Global inflation could be a cause of concern for some investors seeking to hedge against it, but there are options for those wanting to capitalise on the surge.
This week UK inflation jumped 2% from July, the biggest month-on-month increase in annual inflation since records began in 1997. Inflation now stands at 3.2%, well ahead of the Bank of England’s 2% target.
The US has seen an even bigger increase, as the US Consumer Price Index (CPI) reached a 13-year high in July. US CPI rose 5.4% in July compared with the previous year, the US Bureau of Labor Statistics found.
Rising inflation is supported by a background of growing consumer demand post pandemic and supply-chain constraints, accelerating it further.
For investors looking to capitalise on this environment Paul Flood, manager of the BNY Mellon Multi-Asset Diversified Return fund, said investors “need to invest in areas where there is a direct tie to inflation,” either through inflation-linked pricing or assets that can continue to grow regardless.
Flood has a strong track record. After he took over management of the trust shortly after it launched in 2012, it has made 83.6%, beating both its sector and benchmark.
Performance of trust vs sector and index over 10yrs
Source: FE Analytics
One area Flood likes is music streaming. He said that people were not going to stop paying for their music subscriptions, regardless of the economic backdrop.
“Music streaming is tremendous value relative to buying a CD for £10 once a month,” Flood said.
The amount of people choosing to stream music is also growing in-line with wider adaptation of technology and the demographics are also broadening to the older generations.
“You can get a whole bunch of people that are not really music proficient but they’re quite happy to pay £10 a month for 17 year-old songs,” Flood said.
“And they won’t stop paying for their subscription, because if they do they have no music.”
Hipgnosis Songs Limited, a more ‘alternative’ investment trust is Flood’s choice for this. It owns song royalties “so it’s benefitting quite well from the growth in music streaming.” It’s the third biggest holding in the BNY Mellon Multi-Asset Diversified Return fund.
Since it launched the trust returned 34.7%. It’s one of two trusts in the IT Royalties sector.
Performance of trust vs sector since launch
Source: FE Analytics
Another option to combat inflation is renewable energy suppliers, which have a direct link to the energy price.
The UK energy price had an “unusual” year in 2020 Flood said, because in a normal recession there usually isn’t a significant fall in demand, but during the pandemic a decrease in public transport usage and empty office space caused a decline. This led to a power price to fall.

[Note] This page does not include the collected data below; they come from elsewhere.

(* ===== verification/S0fsContent.v ===== *)
(** * s0fs: file contents in object storage

    Theorems on the read path of materializer.go.  Reading through the segment cache
    gives what reading past it gives, as long as no object under a cached key is
    replaced; and a materialization keeps the content of every file, inline before it
    or in older segments, of this volume or of another one, encrypted or not. *)

From stdpp Require Import base gmap strings list fin_maps numbers sorting.
From Stdlib Require Import Strings.Byte Ascii.
From S2P Require Import Prelude GoStd S0fsTypes S0fsCore S0fsEngine S0fsInv S0fsSafety S0fsFiles.
From S2P Require Import S0fsSnapshot S0fsCrypto ObjectStore S0fsMaterializer S0fsCache S0fsCommit.

Local Open Scope Z_scope.

(** ** The cache is transparent *)

Lemma evict_sub max order size entries : (evict max size entries order).1.2 ⊆ entries.
Proof.
  revert size entries. induction order as [|k order IH]; intros size entries; simpl.
  - by destruct (max <? size).
  - destruct (max <? size); [|done]. destruct (entries !! k) as [p|]; [|apply IH].
    etrans; [apply IH|]. apply delete_subseteq.
Qed.

Lemma cache_get_put k k' p q c :
  cache_get k (cache_put k' p c) = Some q -> (k = k' /\ q = p) \/ cache_get k c = Some q.
Proof.
  unfold cache_get, cache_put. destruct (decide (k = "")); [done|]. destruct (decide (k' = "")); [by right|].
  destruct (sc_maxBytes c <? zlen p); [by right|].
  destruct (match sc_entries c !! k' with Some _ => _ | None => _ end) as [size order].
  pose proof (evict_sub (sc_maxBytes c) order (size + zlen p) (<[k' := p]> (sc_entries c))) as Hs.
  destruct (evict _ _ _ _) as [[size' entries'] order']. simpl in *. intros Hq.
  eapply lookup_weaken in Hq; [|exact Hs]. apply lookup_insert_Some in Hq as [[-> ->]|[_ Hq]]; [by left|by right].
Qed.

(** ** The extents that are written *)

Lemma cold_loop_ext (R R' : ColdReader) segs segs' a b xs fo rem out :
  (forall x, x ∈ xs -> exists g g', segs !! x_SegmentID x = Some g /\ segs' !! x_SegmentID x = Some g' /\
     forall o l, S0fsCore.ReadSegmentRange (ColdReader := R') g' o l = S0fsCore.ReadSegmentRange (ColdReader := R) g o l) ->
  cold_loop (CR := R') segs' a b xs fo rem out = cold_loop (CR := R) segs a b xs fo rem out.
Proof.
  revert fo rem out. induction xs as [|x xs IH]; intros fo rem out Hx; simpl; [done|].
  destruct (Hx x) as (g & g' & -> & -> & Hr); [constructor|].
  assert (IH' := fun fo rem out => IH fo rem out (fun y Hy => Hx y (list_elem_of_further _ _ _ Hy))).
  destruct (_ || _); [apply IH'|]. rewrite Hr.
  destruct (S0fsCore.ReadSegmentRange _ _ _) as [chunk| |]; [|done..]. simpl.
  destruct (_ =? 0); [done|apply IH'].
Qed.

Lemma cold_loop_one (R : ColdReader) segs id off n g p :
  segs !! id = Some g -> 0 <= off <= 2 ^ 62 -> 0 < n <= 2 ^ 62 -> zlen p = n ->
  S0fsCore.ReadSegmentRange g off n = Ok p ->
  cold_loop segs 0 (u64 (0 + n)) [mkExtent id off n] 0 n [] = Ok p.
Proof.
  intros Hs Ho Hn Hp Hr. cbn [cold_loop x_Length x_Offset x_SegmentID]. rewrite Z.add_0_l, Hs.
  rewrite !(u64_small n) by lia.
  rewrite !(proj2 (Z.leb_gt n 0)) by lia. cbn [orb]. unfold maxUint64, minUint64. rewrite !Z.ltb_irrefl.
  rewrite !Z.sub_0_r, Z.add_0_r, (u64_small off), (u64_small n) by lia.
  rewrite !int64_of_small by (unfold maxInt; lia). rewrite Hr. simpl. rewrite Hp, Z.sub_diag. done.
Qed.
(* ===== verification/FsServerFiles.v ===== *)
(** * The file system server: open files

    A file that a handle stands for keeps existing, with its content, whatever is
    unlinked or renamed, until the last handle is released; and a file without links
    exists only as long as a handle stands for it.  The server keeps this with the
    tables of handles of the volume (backend.go) around the engine's [Forget]. *)

From stdpp Require Import base gmap strings list fin_maps numbers sorting.
From Stdlib Require Import Strings.Byte Strings.Ascii.
From S2P Require Import Prelude GoStd GoNet S0fsTypes S0fsCore S0fsEngine S0fsInv S0fsSafety S0fsFiles Volume Notify Naming FsServer VolumeSpec FsServerSpec.

Local Open Scope Z_scope.

(** ** What one record of the log does to the files *)

(** The records that change the content of a file. *)
Definition rewrites (r : walRecord) (j : Z) : Prop := (r_Op r = OpWrite \/ r_Op r = OpTruncate) /\ r_Inode r = j.

Section records.
Context `{CR : ColdReader}.
Implicit Types s : SnapshotState.

Record evolves (r : walRecord) s s' : Prop := {
  ev_wf : wf s';
  ev_old : forall j n, Nodes s !! j = Some n -> is_dir n = false ->
    exists n', Nodes s' !! j = Some n' /\ n_Type n' = n_Type n /\
      (~ rewrites r j -> n_Size n' = n_Size n /\ file_content s' j = file_content s j);
  ev_zero : forall j n', Nodes s' !! j = Some n' -> n_Nlink n' = 0 ->
    (exists n, Nodes s !! j = Some n /\ n_Nlink n = 0) \/
    (r_Op r = OpUnlink /\ dir_of (Children s) (r_Parent r) !! r_Name r = Some j);
  ev_room : r_Op r <> OpCreate -> r_Op r <> OpLink ->
    NextInode s' = NextInode s /\
    forall j n', Nodes s' !! j = Some n' -> exists n, Nodes s !! j = Some n /\ n_Nlink n' <= n_Nlink n
}.

Lemma evolves_refl r s : wf s -> evolves r s s.
Proof. intros W. split; [done| | |]; eauto. intros _ _. split; [done|]. intros j n' H. eauto with lia. Qed.

(** The content of a file is a function of its payloads and its size. *)
Lemma content_same s s' j n n' :
  Nodes s !! j = Some n -> Nodes s' !! j = Some n' -> n_Size n' = n_Size n ->
  Data s' !! j = Data s !! j -> ColdFiles s' !! j = ColdFiles s !! j -> Segments s' = Segments s ->
  file_content s' j = file_content s j.
Proof.
  intros Hn Hn' Hs Hd Hc Hg. unfold file_content, is_hot, data_of, readColdRangeLocked, cold_of.
  by rewrite Hn, Hn', Hs, Hd, Hc, Hg.
Qed.

(** A record that puts a new version of one node. *)
Lemma evolves_put r s s' i n n' :
  wf s' -> Nodes s !! i = Some n -> Nodes s' = <[i := n']> (Nodes s) ->
  n_Type n' = n_Type n -> n_Size n' = n_Size n ->
  Data s' = Data s -> ColdFiles s' = ColdFiles s -> Segments s' = Segments s -> NextInode s' = NextInode s ->
  (n_Nlink n' = 0 -> n_Nlink n = 0 \/ (r_Op r = OpUnlink /\ dir_of (Children s) (r_Parent r) !! r_Name r = Some i)) ->
  (r_Op r <> OpLink -> n_Nlink n' <= n_Nlink n) ->
  evolves r s s'.
Proof.
  intros W Hn HN Ht Hs Hd Hc Hg Hx Hz Hl. split; [done| | |].
  - intros j m Hm Hdm. destruct (decide (j = i)) as [->|Hj].
    + exists n'. rewrite HN, lookup_insert_eq. assert (m = n) as -> by congruence. split; [done|]. split; [done|]. intros _. split; [done|].
      apply (content_same s s' i n n'); try done; [by rewrite HN, lookup_insert_eq|by rewrite ?Hd, ?Hc..].
    + exists m. rewrite HN, lookup_insert_ne by done. split; [done|]. split; [done|]. intros _. split; [done|].
      apply (content_same s s' j m m); try done; [by rewrite HN, lookup_insert_ne|by rewrite ?Hd, ?Hc..].
  - intros j m. rewrite HN. destruct (decide (j = i)) as [->|Hj]; [rewrite lookup_insert_eq|rewrite lookup_insert_ne by done; eauto].
    intros [= <-] H0. destruct (Hz H0); eauto.
  - intros _ HL. split; [done|]. intros j m. rewrite HN. destruct (decide (j = i)) as [->|Hj].
    + rewrite lookup_insert_eq. intros [= <-]. eauto.
    + rewrite lookup_insert_ne by done. eauto with lia.
Qed.

Lemma evolves_content r s i t f :
  wf s -> (r_Op r = OpWrite \/ r_Op r = OpTruncate) -> r_Inode r = i -> evolves r s (content_update i t f s).2.
Proof.
  intros W Ho Hi. pose proof (wf_content_update s i t f W) as W'. unfold content_update in *.
  destruct (Nodes s !! i) as [n|] eqn:Hn; [|by apply evolves_refl]. destruct (is_dir n) eqn:Hd; [by apply evolves_refl|].
  destruct (file_content s i) as [cur|e|] eqn:Hc; [|by apply evolves_refl..].
  assert (Hw : evolves r s (warm i cur s)).
  { pose proof (wf_warm s i cur W ltac:(eauto)) as Ww. unfold warm in *. destruct (is_hot s i) eqn:Hh; [by apply evolves_refl|].
    split; [done| | |].
    - intros j m Hm Hdm. exists m. split; [done|]. split; [done|]. intros Hr. split; [done|].
      assert (j <> i) by (intros ->; by destruct Hr). apply (content_same s _ j m m); try done; simpl;
        by rewrite ?lookup_insert_ne, ?lookup_delete_ne by congruence.
    - simpl. eauto.
    - intros _ _. split; [done|]. simpl. eauto with lia. }
  destruct (f cur) as [new|e|]; simpl in *; [|done..]. split; [done| | |].
  - intros j m Hm Hdm. unfold file_state at 1. simpl. rewrite warm_Nodes. destruct (decide (j = i)) as [->|Hj].
    + rewrite lookup_insert_eq. eexists. split; [done|]. split; [simpl; congruence|]. intros Hr. by destruct Hr.
    + rewrite lookup_insert_ne by done. exists m. split; [done|]. split; [done|]. intros _. split; [done|]. by apply file_content_other.
  - intros j m. unfold file_state. simpl. rewrite warm_Nodes. destruct (decide (j = i)) as [->|Hj].
    + rewrite lookup_insert_eq. intros [= <-] H0. left. eauto.
    + rewrite lookup_insert_ne by done. eauto.
  - intros _ _. split; [unfold file_state, warm; simpl; by destruct (is_hot s i)|]. intros j m. unfold file_state. simpl. rewrite warm_Nodes.
    destruct (decide (j = i)) as [->|Hj].
    + rewrite lookup_insert_eq. intros [= <-]. exists n. split; [done|]. simpl. lia.
    + rewrite lookup_insert_ne by done. eauto with lia.
Qed.
(* ===== verification/CoordinatorSpec.v ===== *)
(** * storage-proxy: what the coordination between instances guarantees

    Over all interleavings of the instances' steps: a volume for a single writer has at
    most one active mount as long as no heartbeat comes after its mount has expired; a
    coordinated flush that succeeds has been done by as many instances as had the volume
    mounted, and by all of them when none has joined. *)

From stdpp Require Import base gmap strings list fin_maps fin_sets numbers sorting relations.
From Stdlib Require Import Strings.Byte Strings.Ascii Lia.
From S2P Require Import Prelude GoStd Volume Notify Mounts Coordinator.

Local Open Scope Z_scope.

(** ** The rows of the mounts *)

(** Every row is filed under its volume, cluster and pod. *)
Definition keys_ok (d : DB) : Prop := forall k m, db_mounts d !! k = Some m -> key_of m = k.

(** Of a volume for a single writer at most one row is active. *)
Definition exclusive `{UnicodeUpper} (T : Z) (d : DB) : Prop :=
  forall v mode k1 k2 m1 m2, db_volumes d !! v = Some mode -> normalizeMountAccessMode mode = "RWO" ->
    db_mounts d !! k1 = Some m1 -> db_mounts d !! k2 = Some m2 ->
    vm_VolumeID m1 = v -> vm_VolumeID m2 = v -> is_active d T m1 = true -> is_active d T m2 = true -> k1 = k2.

Definition mounts_ok `{UnicodeUpper} (timely : bool) (T : Z) (d : DB) : Prop :=
  keys_ok d /\ (timely = true -> exclusive T d).

Lemma elem_of_active d v T m :
  m ∈ active_mounts d v T <-> vm_VolumeID m = v /\ is_active d T m = true /\ exists k, db_mounts d !! k = Some m.
Proof.
  unfold active_mounts, mounts_of. rewrite merge_sort_Permutation, !list_elem_of_filter, list_elem_of_fmap.
  split.
  - intros (Ha & Hv & [k x] & -> & Hin). apply elem_of_map_to_list in Hin. simpl in *.
    destruct (is_active d T x); naive_solver.
  - intros (Hv & Ha & k & Hk). split; [by rewrite Ha|]. split; [done|].
    exists (k, m). split; [done|]. by apply elem_of_map_to_list.
Qed.

(** The instances of the active mounts are distinct. *)
Definition instance_of (m : VolumeMount) : string * string := (vm_ClusterID m, vm_PodID m).

Lemma active_mounts_nodup d v T : keys_ok d -> NoDup (instance_of <$> active_mounts d v T).
Proof.
  intros Hk. unfold active_mounts. rewrite merge_sort_Permutation. unfold mounts_of.
  assert (forall l : list (mount_key * VolumeMount), NoDup l.*1 -> (forall k m, (k, m) ∈ l -> key_of m = k) ->
    NoDup (instance_of <$> filter (fun m => is_active d T m) (filter (fun m => vm_VolumeID m = v) (snd <$> l)))) as Hl.
  { induction l as [|[k m] l IH]; intros Hnd Hm; [constructor|]. cbn [fmap list_fmap snd fst] in *.
    apply NoDup_cons in Hnd as [Hk' Hnd].
    assert (IH' : NoDup (instance_of <$> filter (fun m => is_active d T m) (filter (fun m => vm_VolumeID m = v) (snd <$> l)))).
    { apply IH; [done|]. intros; apply Hm. by right. }
    rewrite filter_cons. case_decide as Hv; [|done]. rewrite filter_cons. case_decide; [|done].
    cbn [fmap list_fmap]. constructor; [|done]. intros (m' & Heq & Hin)%list_elem_of_fmap.
    apply list_elem_of_filter in Hin as [_ Hin]. apply list_elem_of_filter in Hin as [Hv' Hin].
    apply list_elem_of_fmap in Hin as ([k' m''] & -> & Hin). simpl in *. apply Hk'.
    apply list_elem_of_fmap. exists (k', m''). split; [|done]. simpl.
    rewrite <- (Hm k m) by left. rewrite <- (Hm k' m'') by by right.
    unfold key_of, instance_of in *. congruence. }
  apply Hl.
  - apply NoDup_fst_map_to_list.
  - intros k m Hin. apply elem_of_map_to_list in Hin. by apply Hk.
Qed.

Coming out of the pandemic and the reopening of day-to-day life has pushed energy prices up weekly year-to-date, shown by Ofgem, the gas and electricity market regulator.
Source: Ofgem
Flood thinks that this price rise can be sustained, and will benefit energy companies generally but renewables in particular.
Renewable energy has been getting a boost from governments over the past two years, with American president Joe Biden’s ‘Clean Energy Plan’ and Europe’s ‘Green Deal’ underscoring this.
This year’s COP 21 - an annual meet up of UN members to discuss climate change – is expected to bring about more intense and demanding climate change policies, with a particular focus on wider usage of renewable energy sources.
Renewable Infrastructure Group and Green Coat UK Wind are two UK companies Flood thinks will benefit from these tailwinds. Green Coat UK Wind has an added benefit of being more exposed to spot power prices.
The share prices of both companies have increased over the past five years, up 24.6% and 21.9% respectively.
Infrastructure is another option and Flood highlighted International Public Partnerships (INPP), a £2.7bn trust aimed at delivering inflation-linked returns via investment in 130 infrastructure projects.
These include gas distribution, waste water, offshore transmission projects, rail operations and health facilities among others.
Performance of trust vs sector and index over 10yrs
Source: FE Analytics
The long-term contracts of these projects are an attractive quality of the trust because they are locked in prices that are therefore protected from inflation.
This is also a way to access more ideal yields, Flood said, where you can find 5-7% yields “well above what we get in the bond market.” International Public Partnerships trust for example has an almost 5% dividend payout.
“An attractive nominal return is a benefit in a more inflationary backdrop,” Flood said.
“These funds are a good substitute for bonds because they don't have that much sensitivity to the to the economic backdrop. They have effective inflation-led revenues and high dividends, which is very supportive.”